On the east side of the Isle of Santiago is a good port, which in peaceable times especially is seldom without ships; for this hath long been a place which ships have been wont to touch at for water and refreshments, as those outward bound to the East Indies, English, French, and Dutch; many of the ships bound to the coast of Guinea, and Dutch to Surinam, and their own Portuguese Fleet going for Brazil, which is generally about the latter end of September: but few ships call in here in their return for Europe. When any ships are here the country people bring down their commodities to sell to the seamen and passengers, viz., bullocks, hogs, goats, fowls, eggs, plantains, and cocoa-nuts; which they will give in exchange for shirts, drawers, handkerchiefs, hats, waistcoats, breeches, or in a manner for any sort of cloth, especially linen; for woollen is not much esteemed there. They care not willingly to part with their cattel1 of any sort but in exchange for money, or linen, or some other valuable commodity. Travellers must have a care of these people, for they are very thievish, and, if they see an opportunity, will snatch anything from you and run away with it.
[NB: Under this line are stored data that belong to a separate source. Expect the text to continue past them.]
(** * email-tracker: the tracking registry and the open-event pipeline

A shallow embedding of [tracker/tracker.go], [models/*.go], the
request helpers of package [utils] and [notification.Sender], with
the properties of the registry, the enrichment pipeline and the
identifier generator that the specification states; then of the
helpers on addresses, of [service.SendTrackedEmail], of package
[config] and of the handlers and the sweeper of [main], with
properties read off the code.

Conventions.
- Go [string] is [string] (a byte sequence); [[]byte] is [list Z]
  with every element in [0, 256).
- [time.Time] is an instant in nanoseconds ([Z]); [time.Duration]
  is a number of nanoseconds ([Z]).  [Before] and [After] are the
  strict orders on instants.  Neither is bounded here: the
  durations of the program (5 s, 10 s, 30 days) are far from the
  ends of [int64].
- A Go map is a [gmap]; reading an absent key yields the zero value
  of the element type, written out at every read.
- A slice of event pointers is a [list TrackingEvent]; the nil slice
  and the empty slice are both [[]] (the code only ever takes
  [len], ranges over, appends to and indexes a slice).  A pointer
  result that may be [nil] is an [option].
- What the outside world decides (the clock, the random source, the
  HTTP reply of the geography service, the SMTP transport) is an
  explicit argument of the function that consults it. *)

From stdpp Require Import gmap strings list fin_maps sorting.
From Stdlib Require Import ZArith Lia Ascii.

Local Open Scope string_scope.
Local Open Scope list_scope.
Local Open Scope Z_scope.

(** ** package models *)

Module models.

Abbreviation Time := Z (only parsing).
Abbreviation Duration := Z (only parsing).

Record TrackingEvent := {
  ID : string;
  TrackingID : string;
  BaseURL : string;
  EmailID : string;
  IPAddress : string;
  UserAgent : string;
  Country : string;
  City : string;
  Region : string;
  ISP : string;
  OpenedAt : Time;
  DeviceType : string;
  Browser : string;
  OS : string
}.

Record GeoLocation := {
  geo_IP : string;
  geo_Country : string;
  geo_City : string;
  geo_Region : string;
  geo_ISP : string;
  geo_Lat : string;
  geo_Lon : string
}.

Record Email := {
  email_ID : string;
  email_From : string;
  email_To : string;
  email_Subject : string;
  email_Body : string;
  email_TrackingID : string;
  SentAt : Time;
  NotifyOnOpen : bool;
  NotifyEmail : string
}.

End models.

Import models.

(** ** package time: the operations the registry uses *)

Module time.

Definition Nanosecond : Duration := 1.
Definition Second : Duration := 1000000000 * Nanosecond.
Definition Hour : Duration := 3600 * Second.

(** A [Duration] is an [int64]: these are its least and its greatest
    value, and [int64] is the wrap-around of its arithmetic. *)
Definition minDuration : Duration := - 2 ^ 63.
Definition maxDuration : Duration := 2 ^ 63 - 1.
Definition int64 (z : Z) : Z := (z + 2 ^ 63) mod 2 ^ 64 - 2 ^ 63.

(** The unary minus of Go on a [Duration]: the opposite of
    [minDuration] is not an [int64] and wraps to [minDuration]. *)
Definition Neg (d : Duration) : Duration := int64 (- d).

(** [Time.Add] is exact: an instant has a wider range than a
    [Duration]. *)
Definition Add (t : Time) (d : Duration) : Time := t + d.
Definition Before (t u : Time) : bool := t <? u.
Definition After (t u : Time) : bool := u <? t.

End time.

(** ** package tracker: the registry *)

(** [Tracker] keeps the two maps of the Go struct.  The fields
    [notificationSender] and [pixelTemplate] are collaborators that no
    registry operation below reads; the sender is an argument of
    [TrackEmailOpen].  The message table maps to [*models.Email]: its
    one writer, [SendTrackedEmail], registers the address of a struct
    it has just built, so an entry is a message, never [nil]. *)
Record Tracker := {
  trackingData : gmap string Email;
  trackingEvents : gmap string (list TrackingEvent)
}.

Definition NewTracker : Tracker :=
  {| trackingData := ∅; trackingEvents := ∅ |}.

(** [m[k]] on a map of slices: the nil slice for an absent key. *)
Definition events_at (m : gmap string (list TrackingEvent)) (k : string)
  : list TrackingEvent :=
  default [] (m !! k).

Definition RegisterEmail (t : Tracker) (email : Email) (trackingID : string)
  : Tracker :=
  {| trackingData := <[trackingID := email]> (trackingData t);
     trackingEvents := trackingEvents t |}.

Definition GetTrackingStats (t : Tracker) (trackingID : string)
  : option TrackingEvent :=
  match trackingEvents t !! trackingID with
  | Some events =>
      if (0 <? length events)%nat
      then events !! (length events - 1)%nat
      else None
  | None => None
  end.

Definition GetAllTrackingEvents (t : Tracker) (trackingID : string)
  : list TrackingEvent :=
  match trackingEvents t !! trackingID with
  | Some events => events
  | None => []
  end.

(** The first loop of [CleanupOldEntries]: one iteration for the entry
    [(id, email)] of the message table. *)
Definition evict_message (cutoff : Time) (id : string) (email : Email)
    (t : Tracker) : Tracker :=
  if time.Before (SentAt email) cutoff
  then {| trackingData := delete id (trackingData t);
          trackingEvents := delete id (trackingEvents t) |}
  else t.

(** The inner loop of the second loop: the events opened after the
    cutoff, in their order. *)
Fixpoint recent_events (cutoff : Time) (events : list TrackingEvent)
  : list TrackingEvent :=
  match events with
  | [] => []
  | event :: rest =>
      if time.After (OpenedAt event) cutoff
      then event :: recent_events cutoff rest
      else recent_events cutoff rest
  end.

(** One iteration of the second loop, for the entry
    [(trackingID, events)] of the event table. *)
Definition trim_history (cutoff : Time) (trackingID : string)
    (events : list TrackingEvent) (m : gmap string (list TrackingEvent))
  : gmap string (list TrackingEvent) :=
  <[trackingID := recent_events cutoff events]> m.

(** [CleanupOldEntries], with the reading of [time.Now()] as [now];
    the cutoff is [time.Now().Add(-maxAge)], the minus being the one of
    [int64].  Each [range] loop is a fold over the entries the map holds when the
    loop starts: an iteration of either loop deletes or overwrites only
    the key it is visiting, so no entry is added or changed ahead of its
    visit. *)
Definition CleanupOldEntries (now : Time) (maxAge : Duration) (t : Tracker)
  : Tracker :=
  let cutoff := time.Add now (time.Neg maxAge) in
  let t1 := map_fold (evict_message cutoff) t (trackingData t) in
  {| trackingData := trackingData t1;
     trackingEvents :=
       map_fold (trim_history cutoff) (trackingEvents t1) (trackingEvents t1) |}.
We did not touch at this island in this voyage; but I was there before this in the year

1 Goods, chattels.

1670, when I saw a fort here lying on the top of an hill, and commanding the harbour. The Governor of this island is chief over all the rest of the islands. I have been told that there are two large towns on this island, some small villages, and a great many inhabitants; and that they make a great deal of wine, such as is that of San Nicolas. I have not been on any other of the Cape Verd Islands, nor near them, but have seen most of them at a distance. They seem to be mountainous and barren, some of these before mentioned being the most fruitful and most frequented by strangers, especially Santiago and Mayo. As to the rest of them, Fogo and Brava are two small islands lying to the westward of Santiago, but of little note; only Fogo is remarkable for its being a volcano. It is all of it one large mountain of a good height, out of the top whereof issue flames of fire, yet only discerned in the night; and then it may be seen a great way at sea. Yet this island is not without inhabitants, who live at the foot of the mountain near the sea. Their subsistence is much the same as in the other islands; they have some goats, fowls, plantains, cocoa-nuts, &c., as I am informed. The remainder of these islands of Cape Verd are San Antonia, Santa Lucia, San Vincente, and Bona Vista: of which I know nothing considerable.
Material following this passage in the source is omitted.